A.硬い外皮や脂肪のかたまりなどがある食材(例えばナッツなど)には、酵素液がしみこみにくいので、向かない食材です。
また、骨は酵素ではやわらかくならないので、硬いままです。
高齢者向けの食・介護食として
同じ見た目で咀嚼力に応じた食で「介護食に革命」
・病気や加齢によって、噛んだり飲み込んだりする事が難しくなると、食事は細かく刻んだり、すりつぶしたりしたものとなり、
本来の具材の形は失われてしまします。
・これでは、何を食べているのか分からず、食欲もわきにくくなります。
「見た目の美味しさ」が食べることの喜びを感じる上で、大きな要素であることは言うまでもありません。
・普通の食事と同じ、見た目の美味しさと咀嚼力に応じたやわらかさの凍結含侵介護食は、理想に近い食形態として注目されています。
Q介護食とは
A.いわゆる介護食の定義は明確ではありませんが、介護福祉の現場では、食べる方の噛んだり飲み込んだりする(咀嚼・嚥下)力に配慮して、
様々な食形態が工夫されてきました。特に近年、介護食においてもより見た目の美味しさに配慮した形態が追及されるようになっています。
食べられるを実現する
・食事を彩る多くのメニューでは、さまざまな食材が用いられます。
凍結含侵法でやわらかくした食材を用い、調理形態(味付け、食材の組み合わせ、とろみの付与など)の工夫をすることで、少し歯の弱い方から、
歯茎や舌でつぶすといった方まで、咀嚼力に応じた見た目にも美味しく食べやすい食事となります。

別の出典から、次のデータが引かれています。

Lemma convert_spec cs ctrl : cap_ok (length cs) -> ~ small (length cs) -> Forall slot_byte cs -> rep_ctrl cs ctrl ->
  exists c, ConvertDeletedToEmptyAndFullToDeleted ctrl (Z.of_nat (length cs)) = Ok c /\ rep_ctrl (convert_byte <$> cs) c.
Proof.
  intros Hn Hs Hb [L Hr]. pose proof W_cases as HW. set (n := length cs) in *.
  destruct (cap_width n Hn) as [[? _]|[_ [b Eb]]]; [done|]. unfold small in Hs.
  assert (ctrl !! n = Some kSentinel) as Hsent.
  { rewrite Hr by lia. unfold byte_at. fold n. destruct (Nat.leb_spec n n); [|lia]. by rewrite lookup_ge_None_2. }
  unfold ConvertDeletedToEmptyAndFullToDeleted. rewrite (rd_nat _ _ _ Hsent). cbn [mbind res_bind].
  rewrite cap_valid by done. cbn [assert mbind res_bind Z.eqb].
  assert (forall p, (p < n)%nat -> exists c, cs !! p = Some c /\ ctrl !! p = Some c) as Hcs.
  { intros p Hp. destruct (lookup_lt_is_Some_2 cs p Hp) as [c Hc]. exists c. split; [done|]. rewrite Hr by lia.
    unfold byte_at. fold n. destruct (Nat.leb_spec p n); [|lia]. by rewrite Hc. }
  assert (Forall ctrl_ok (take (S n) ctrl)) as Hok.
  { apply Forall_lookup_2. intros p c Hp. pose proof (lookup_lt_Some _ _ _ Hp) as Hlt. rewrite length_take in Hlt.
    rewrite lookup_take_lt in Hp by lia. destruct (decide (p = n)) as [->|].
    - rewrite Hsent in Hp. injection Hp as <-. unfold ctrl_ok. auto.
    - destruct (Hcs p ltac:(lia)) as (c' & Hc' & E). rewrite E in Hp. injection Hp as ->.
      apply (Forall_lookup_1 _ _ _ _ Hb) in Hc'. unfold slot_byte in Hc'. unfold ctrl_ok. tauto. }
  pose proof (convert_loop_spec ctrl n (2 ^ b) (Z.to_nat (Z.of_nat n + 1)) 0) as E.
  rewrite Nat.mul_0_r in E. change (converted 0 ctrl) with ctrl in E. change (Z.of_nat 0) with 0 in E.
  assert (Z.of_nat (2 ^ b) = 2 ^ Z.of_nat b) as Eb' by (by rewrite Nat2Z.inj_pow).
  rewrite E; [|nia|lia|nia|lia|done]. clear E. cbn [mbind res_bind].
  set (c1 := converted (S n) ctrl).
  assert (length c1 = (n + W + 1)%nat) as L1.
  { unfold c1, converted. rewrite length_app, length_fmap, length_take, length_drop. lia. }
  assert (forall p, (p < n)%nat -> c1 !! p = (convert_byte <$> cs) !! p) as Hc1.
  { intros p Hp. destruct (Hcs p Hp) as (c & Hc & Hc'). unfold c1, converted.
    rewrite lookup_app_l by (rewrite length_fmap, length_take; lia).
    rewrite !list_lookup_fmap, lookup_take_lt by lia. by rewrite Hc, Hc'. }
  unfold group_at. rewrite loadu_Ok by lia. cbn [mbind res_bind].
  assert (length (take W (drop (Z.to_nat 0) c1)) = W) as Lg by (rewrite length_take, length_drop; lia).
  rewrite storeu_Ok by lia. cbn [mbind res_bind]. rewrite Lg. change (drop (Z.to_nat 0) c1) with c1 in *.
  replace (Z.to_nat (Z.of_nat n + 1)) with (S n) by lia.
  assert (length (take (S n) c1) = S n) as Lt by (rewrite length_take; lia).
  rewrite wr_Ok by (rewrite !length_app, Lt, Lg, length_drop; lia). rewrite Nat2Z.id. eexists. split; [done|].
  split; rewrite length_fmap; fold n.
  { rewrite length_insert, !length_app, Lt, Lg, length_drop. lia. }
  intros p Hp. unfold byte_at. rewrite length_fmap. fold n.
  destruct (decide (p = n)) as [->|Hne].
  - rewrite list_lookup_insert_eq by (rewrite !length_app, Lt, Lg, length_drop; lia).
    destruct (Nat.leb_spec n n); [|lia]. by rewrite lookup_ge_None_2 by (by rewrite length_fmap).
  - rewrite list_lookup_insert_ne by done. destruct (Nat.leb_spec p n).
    + rewrite lookup_app_l, lookup_take_lt, Hc1 by lia.
      destruct (lookup_lt_is_Some_2 (convert_byte <$> cs) p) as [x ->]; [rewrite length_fmap; fold n; lia|done].
    + rewrite lookup_app_r by lia. rewrite Lt, lookup_app_l by lia. rewrite lookup_take_lt, Hc1 by lia.
      destruct (lookup_lt_is_Some_2 (convert_byte <$> cs) (p - S n)) as [x ->]; [rewrite length_fmap; fold n; lia|done].
Qed.

(** ** One slot *)

(** two positions with the same group number are in the same groups of the sequence *)
Lemma probe_index_inwin t cs h j p i : core true t cs -> ~ small (length cs) ->
  inwin (length cs) (probe_off (length cs) h j) p ->
  probe_index t (probe_at (length cs) h 0) (Z.of_nat p) = probe_index t (probe_at (length cs) h 0) (Z.of_nat i) ->
  inwin (length cs) (probe_off (length cs) h j) i.
Proof.
  intros Hc Hs Hw E. pose proof W_cases as HW. unfold probe_index in E.
  rewrite (core_capacity _ _ _ _ Hc), !land_u64_cap in E by apply (core_cap _ _ _ _ Hc).
  set (N := Z.of_nat (length cs) + 1) in *. cbn [probe_at offset_] in E.
  destruct (cap_width _ (core_cap _ _ _ _ Hc)) as [[? _]|[_ [b Eb]]]; [done|]. fold N in Eb.
  assert (0 < kWidth) as Hw0 by lia. assert (kWidth <> 0) as Hw1 by lia.
  pose proof (Z.pow_pos_nonneg 2 (Z.of_nat b) ltac:(lia) ltac:(lia)) as Hb0.
  set (M := 2 ^ Z.of_nat b) in *. assert (M <> 0) as Hb1 by lia. set (o := probe_off (length cs) h 0) in *.
  assert (probe_off (length cs) h j = (o + kWidth * tri j) mod N) as Eo.
  { unfold o, probe_off. fold N. rewrite Z.add_mod_idemp_l by lia. f_equal. change (tri 0) with 0. lia. }
  assert (forall q : nat, ((Z.of_nat q - probe_off (length cs) h j) mod N) =
    kWidth * (((Z.of_nat q - o) mod N / kWidth - tri j) mod M) + (Z.of_nat q - o) mod N mod kWidth) as Hq.
  { intros q. rewrite Eo, Zminus_mod_idemp_r.
    replace (Z.of_nat q - (o + kWidth * tri j)) with (Z.of_nat q - o - kWidth * tri j) by lia.
    rewrite <-Zminus_mod_idemp_l. set (x := (Z.of_nat q - o) mod N).
    pose proof (Z.div_mod x kWidth Hw1) as Ex. pose proof (Z.mod_pos_bound x kWidth Hw0) as Hr.
    pose proof (Z.mod_pos_bound (x / kWidth - tri j) M Hb0) as Ha.
    pose proof (Z.div_mod (x / kWidth - tri j) M Hb1) as Ea.
    symmetry. apply (Z.mod_unique_pos _ _ ((x / kWidth - tri j) / M)); [nia|]. rewrite Eb. nia. }
  unfold inwin in *. fold N in Hw |- *. rewrite Hq in Hw |- *. rewrite <-E.
  pose proof (Z.mod_pos_bound ((Z.of_nat p - o) mod N) kWidth Hw0).
  pose proof (Z.mod_pos_bound ((Z.of_nat i - o) mod N) kWidth Hw0).
  pose proof (Z.mod_pos_bound ((Z.of_nat p - o) mod N / kWidth - tri j) M Hb0). nia.
Qed.

Lemma has_swap (slots : list (option (K * V))) i q e : (i < length slots)%nat -> (q < length slots)%nat ->
  (exists p, list_swap i q slots !! p = Some (Some e)) <-> exists p, slots !! p = Some (Some e).
Proof.
  intros Hi Hq. split; intros [p Hp]; exists (swap_pos i q p).
  - by rewrite list_swap_lookup in Hp.
  - by rewrite list_swap_lookup, swap_pos_invol.
Qed.

(** the states of the loop: unplaced elements are marked deleted, none before [i] *)
Record dropping t cs (i : nat) (S : Z) (H : K -> V -> Prop) : Prop := {
  drop_core : core true t cs;
  drop_big : ~ small (length cs);
  drop_front p : (p < i)%nat -> cs !! p <> Some kDeleted;
  drop_count : countb IsFull cs + countb IsDeleted cs = S;
  drop_has k v : has t k v <-> H k v
}.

・摂食評価や安全試験、嗜好性調査では、特にきざみ食・極きざみ食レベルの喫食者に適していると言われています。
・凍結含浸食を食事提供している介護施設からは、入所者の食事時間が劇的に短くなった、食べ残しもなくなり栄養状態が維持された、
胃ろうから経口に戻った、という報告があります。
・食が困難になり食への意欲を失った方々の生きがい回復にもつながっていきます。